How to complete this task:
For the material below, return exactly the lines starting at the line containing "option (list Z))." and ending at the line containing "if (14 <=? length", both ends included, and no others.

Data to process:
Lemma dispatch_none kws token v c : map tolower token ∉ map (λ k, map tolower (cstr (kw_name k))) kws →
  dispatch env inet_aton stack kws token v c = Done (tt, c).
Proof.
  induction kws as [|k kws IH]; [done|]. cbn [map dispatch]. rewrite not_elem_of_cons. intros [Hk Hks].
  unfold strcaseeq. rewrite bool_decide_false by done. by apply IH.
Qed.

(** The keyword's own handler is called, and no other one. *)
Lemma dispatch_keyword k v c r c' : k ∈ keywords → handle env inet_aton stack (kw_handler k) v c = Done (r, c') →
  dispatch env inet_aton stack keywords (cstr (kw_name k)) v c = Done (tt, c').
Proof.
  pose proof keywords_distinct as Hd. revert Hd. generalize keywords. intros kws Hd Hk Eh.
  induction kws as [|k0 kws IH]; [by apply elem_of_nil in Hk|]. cbn [map dispatch] in *.
  apply NoDup_cons in Hd as [Hn Hd]. apply elem_of_cons in Hk as [->|Hk].
  - unfold strcaseeq. rewrite bool_decide_true by done. rewrite (bind_Done _ _ _ _ _ Eh). by apply dispatch_none.
  - unfold strcaseeq. rewrite bool_decide_false; [by apply IH|]. intros E. apply Hn. rewrite <- E.
    by apply (list_elem_of_fmap_2 (λ k, map tolower (cstr (kw_name k)))).
Qed.

(** A printed line is taken apart into the keyword and the value. *)
Lemma split_printed name v : name_chars name → Forall (λ c, c ∉ [0; 10; 35]) v →
  match v with [] => False | c :: _ => c ∉ cstr " =" ++ [9] end →
  split_line (name ++ [32] ++ v ++ [10]) = Some (name, v).
Proof.
  intros [Hn Hne] Hv Hv0. unfold split_line.
  assert (Forall (λ c, c ∉ [0; 10; 35]) (name ++ [32] ++ v)) as Hall.
  { apply Forall_app. split; [eapply Forall_impl; [exact Hn|]; intros c [Hc _]%not_elem_of_app; exact Hc|].
    apply Forall_app. split; [|done]. apply Forall_singleton. rewrite !not_elem_of_cons. repeat split; try done. apply not_elem_of_nil. }
  assert (name ++ [32] ++ v ++ [10] = (name ++ [32] ++ v) ++ [10]) as -> by (by rewrite <- !app_assoc).
  rewrite c_string_id.
  2:{ apply Forall_app. split; [|by apply Forall_singleton]. eapply Forall_impl; [exact Hall|]. intros c Hc ->. apply Hc. left. }
  rewrite cut_at_stop; [|eapply Forall_impl; [exact Hall|]; intros c Hc E; apply Hc; apply list_elem_of_singleton in E as ->; right; left|left].
  cbn [fst]. rewrite <- (app_nil_r (name ++ [32] ++ v)) at 1.
  rewrite cut_at_stop; [|eapply Forall_impl; [exact Hall|]; intros c Hc E; apply Hc; apply list_elem_of_singleton in E as ->; do 2 right; left|done].
  cbn [fst].
  assert (Forall (λ c, c ∉ cstr " =" ++ [9]) name) as Hs.
  { eapply Forall_impl; [exact Hn|]. intros c [_ Hc]%not_elem_of_app. exact Hc. }
  rewrite skip_span_stop.
  2:{ destruct Hs as [|c name Hc _]; [done|]. simpl. intros E. apply Hc. change (c ∈ [32; 61; 9]). change (c ∈ [32; 9]) in E.
      rewrite !elem_of_cons in *. naive_solver. }
  rewrite cut_at_stop; [|done|left]. cbn [app]. rewrite skip_span_stop by (by destruct v). by destruct v.
Qed.
(* ===== verification/DhcpArp.v ===== *)
(** * The DHCP server: ARP requests ([arpping.c] of udhcp)

    Before an address is handed out the server asks for it with an ARP request.
    What happens while it waits for the answer is a list of rounds of its loop. *)

From stdpp Require Import base numbers list.
From Stdlib Require Import ZArith Lia Bool.
From S2P Require Import Prelude DhcpPacket DhcpLease DhcpServer.

(** ** Messages: [struct arpMsg], 60 bytes *)

Definition ETH_P_ARP : list Z := [8; 6].
Definition ETH_P_IP : list Z := [8; 0].
Definition ARPOP_REQUEST : Z := 1.
Definition ARPOP_REPLY : Z := 2.

Definition mkArpMsg (opcode tInaddr : Z) (tHaddr : list Z) (sInaddr : Z) (sHaddr : list Z) : list Z :=
  MAC_BCAST_ADDR ++ sHaddr ++ ETH_P_ARP ++ [0; 1] ++ ETH_P_IP ++ [6; 4] ++ [0; opcode] ++ sHaddr ++ be_bytes sInaddr ++
  (if opcode =? ARPOP_REPLY then tHaddr else replicate 6 0) ++ be_bytes tInaddr ++ replicate 18 0.

Definition sizeof_arpMsg : nat := 60.

(** The fields that are compared. *)
Definition arp_operation (m : list Z) : list Z := take 2 (drop 20 m).
Definition arp_sInaddr (m : list Z) : Z := be32 (drop 28 m).
Definition arp_tHaddr (m : list Z) : list Z := take 6 (drop 32 m).

Definition valid_reply (m haddr : list Z) (inaddr : Z) : bool :=
  bool_decide (arp_operation m = [0; ARPOP_REPLY]) && bool_decide (arp_tHaddr m = haddr) && (arp_sInaddr m =? inaddr).

(** ** Waiting *)

(** A round: [select] fails, is interrupted, ends without a message, or there is a
    message ([None]: [recv] fails). *)
Inductive arp_round : Type :=
| A_error
| A_interrupted
| A_nothing
| A_message (bytes : option (list Z)).

(** What [recv] leaves in the buffer. *)
Definition recv_into (arp : list Z) (bytes : option (list Z)) : list Z :=
  match bytes with
  | Some bs => take sizeof_arpMsg bs ++ drop (length (take sizeof_arpMsg bs)) arp
  | None => arp
  end.

(** The loop; a round comes with the seconds that it took.  [Blocked]: the rounds
    are over and it still waits. *)
Fixpoint arp_wait (rounds : list (arp_round * Z)) (inaddr : Z) (haddr arp : list Z) (timeout rv : Z) : outcome Z :=
  if timeout <=? 0 then Done rv else
  match rounds with
  | [] => Blocked
  | (r, t) :: rest =>
      match r with
      | A_error => arp_wait rest inaddr haddr arp (timeout - t) 0
      | A_interrupted | A_nothing => arp_wait rest inaddr haddr arp (timeout - t) rv
      | A_message bytes =>
          let arp' := recv_into arp bytes in
          let rv' := match bytes with Some _ => rv | None => 0 end in
          if valid_reply arp' haddr inaddr then Done 0 else arp_wait rest inaddr haddr arp' (timeout - t) rv'
      end
  end.

(** [sent]: the request went out; it does not when there is no socket.  The name of
    the interface is copied to 14 characters. *)
Definition arpCheck (rounds : list (arp_round * Z)) (sent : bool) (inaddr addr : Z) (haddr ifname : list Z) (timeout : Z) : outcome Z :=
  if (14 <=? length ifname)%nat then Fault else
  arp_wait rounds inaddr haddr (mkArpMsg ARPOP_REQUEST inaddr [] addr haddr) timeout (if sent then 1 else 0).

(** ** What the answer means *)

(** The rounds that start before the time is over. *)
Fixpoint in_time (rounds : list (arp_round * Z)) (timeout : Z) : list arp_round :=
  match rounds with
  | [] => []
  | (r, t) :: rest => if timeout <=? 0 then [] else r :: in_time rest (timeout - t)
  end.

(** The whole message of a round, when it has one. *)
Definition replies (haddr : list Z) (inaddr : Z) (r : arp_round) : bool :=
  match r with
  | A_message (Some bs) => (length bs =? sizeof_arpMsg)%nat && valid_reply bs haddr inaddr
  | _ => false
  end.
Definition fails (r : arp_round) : bool :=
  match r with A_error | A_message None => true | _ => false end.
Definition whole (r : arp_round) : bool :=
  match r with A_message (Some bs) => (length bs =? sizeof_arpMsg)%nat | _ => true end.

Lemma length_mkArpMsg opcode t sh si : length sh = 6%nat → length (mkArpMsg opcode t [] si sh) = if opcode =? ARPOP_REPLY then 54%nat else 60%nat.
Proof. intros H. unfold mkArpMsg. rewrite !length_app, !length_replicate, H. by destruct (opcode =? ARPOP_REPLY). Qed.

(** The request asks for the address, and is not taken for its own answer. *)
Lemma request_no_reply t si sh haddr : length sh = 6%nat → valid_reply (mkArpMsg ARPOP_REQUEST t [] si sh) haddr t = false.
Proof.
  intros H. do 6 (destruct sh as [|? sh]; [done|]). destruct sh; [|done]. unfold valid_reply, arp_operation, mkArpMsg. simpl.
  done.
Qed.

Lemma recv_whole arp bs : length bs = sizeof_arpMsg → length arp = sizeof_arpMsg → recv_into arp (Some bs) = bs.
Proof.
  intros H1 H2. unfold recv_into. rewrite take_ge, drop_ge by (rewrite ?H1; lia). by rewrite app_nil_r.
Qed.

(** The rounds take no negative time, and enough of it in all. *)
Definition long_enough (rounds : list (arp_round * Z)) (timeout : Z) : Prop :=
  Forall (λ x, 0 ≤ x.2) rounds ∧ timeout ≤ foldr (λ x acc, x.2 + acc) 0 rounds.

Lemma arp_wait_answer rounds inaddr haddr arp timeout rv :
  length arp = sizeof_arpMsg → valid_reply arp haddr inaddr = false → forallb whole (in_time rounds timeout) = true →
  long_enough rounds timeout → rv = 0 ∨ rv = 1 →
  arp_wait rounds inaddr haddr arp timeout rv =
    Done (if (rv =? 0) || existsb (λ r, fails r || replies haddr inaddr r) (in_time rounds timeout) then 0 else 1).
Proof.
  revert arp timeout rv. induction rounds as [|[r t] rounds IH]; intros arp timeout rv Hl Hv Hw [Hp Hs] Hr.
  - simpl in Hs |- *. rewrite (proj2 (Z.leb_le _ _)) by done. by destruct Hr as [-> | ->].
  - cbn [arp_wait in_time] in *. destruct (Z.leb_spec timeout 0); [simpl; by destruct Hr as [-> | ->]|].
    cbn [forallb] in Hw. apply andb_true_iff in Hw as [Hw Hws]. apply Forall_cons in Hp as [Ht Hp]. simpl in Ht, Hs.
    assert (long_enough rounds (timeout - t)) as Hlong by (split; [done|lia]). cbn [existsb].
    destruct r as [| | |[bs|]]; cbn [fails replies orb whole] in *.
    + rewrite IH by auto. by rewrite !orb_true_r.
    + by apply IH.
    + by apply IH.
    + apply Nat.eqb_eq in Hw. rewrite (recv_whole _ _ Hw Hl). rewrite (proj2 (Nat.eqb_eq _ _) Hw). cbn [andb].
      destruct (valid_reply bs haddr inaddr) eqn:E; cbn [orb]; [by rewrite orb_true_r|]. by apply IH.
    + cbn [recv_into]. rewrite Hv. rewrite IH by auto. by rewrite !orb_true_r.
Qed.

(** The check of an address ends when its time is over, and says that the address
    is free exactly when the request went out, nothing failed, and no reply came
    from that address in time. *)
Theorem arpCheck_correct rounds sent inaddr addr haddr ifname timeout :
  length haddr = 6%nat → (length ifname < 14)%nat → forallb whole (in_time rounds timeout) = true → long_enough rounds timeout →
  ∃ rv, arpCheck rounds sent inaddr addr haddr ifname timeout = Done rv ∧
    (rv = 1 ↔ sent = true ∧ Forall (λ r, fails r = false ∧ replies haddr inaddr r = false) (in_time rounds timeout)).
Proof.
  intros Hh Hn Hw Hlong. unfold arpCheck. rewrite (proj2 (Nat.leb_gt _ _)) by done.
  rewrite arp_wait_answer; [|by rewrite length_mkArpMsg|by apply request_no_reply|done|done|destruct sent; auto].
  eexists. split; [reflexivity|].
  assert (existsb (λ r, fails r || replies haddr inaddr r) (in_time rounds timeout) = false ↔
    Forall (λ r, fails r = false ∧ replies haddr inaddr r = false) (in_time rounds timeout)) as <-.
  { clear. induction (in_time rounds timeout) as [|r l IH]; simpl; [done|]. rewrite Forall_cons, !orb_false_iff, IH. done. }
  destruct sent; cbn [Z.eqb orb]; [|naive_solver]. destruct (existsb _ _); naive_solver.
Qed.

(** Without a socket every address seems to be in use, so that none is given. *)
Theorem no_socket_no_address rounds inaddr addr haddr ifname timeout rv :
  length haddr = 6%nat → forallb whole (in_time rounds timeout) = true → long_enough rounds timeout →
  arpCheck rounds false inaddr addr haddr ifname timeout = Done rv → rv = 0.
Proof.
  intros Hh Hw Hlong. unfold arpCheck. destruct (14 <=? _)%nat; [done|].
  rewrite arp_wait_answer; [|by rewrite length_mkArpMsg|by apply request_no_reply|done|done|by left]. by intros [= <-].
Qed.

Answer space:
| A_message (bytes : option (list Z)).

(** What [recv] leaves in the buffer. *)
Definition recv_into (arp : list Z) (bytes : option (list Z)) : list Z :=
  match bytes with
  | Some bs => take sizeof_arpMsg bs ++ drop (length (take sizeof_arpMsg bs)) arp
  | None => arp
  end.

(** The loop; a round comes with the seconds that it took.  [Blocked]: the rounds
    are over and it still waits. *)
Fixpoint arp_wait (rounds : list (arp_round * Z)) (inaddr : Z) (haddr arp : list Z) (timeout rv : Z) : outcome Z :=
  if timeout <=? 0 then Done rv else
  match rounds with
  | [] => Blocked
  | (r, t) :: rest =>
      match r with
      | A_error => arp_wait rest inaddr haddr arp (timeout - t) 0
      | A_interrupted | A_nothing => arp_wait rest inaddr haddr arp (timeout - t) rv
      | A_message bytes =>
          let arp' := recv_into arp bytes in
          let rv' := match bytes with Some _ => rv | None => 0 end in
          if valid_reply arp' haddr inaddr then Done 0 else arp_wait rest inaddr haddr arp' (timeout - t) rv'
      end
  end.

(** [sent]: the request went out; it does not when there is no socket.  The name of
    the interface is copied to 14 characters. *)
Definition arpCheck (rounds : list (arp_round * Z)) (sent : bool) (inaddr addr : Z) (haddr ifname : list Z) (timeout : Z) : outcome Z :=
  if (14 <=? length ifname)%nat then Fault else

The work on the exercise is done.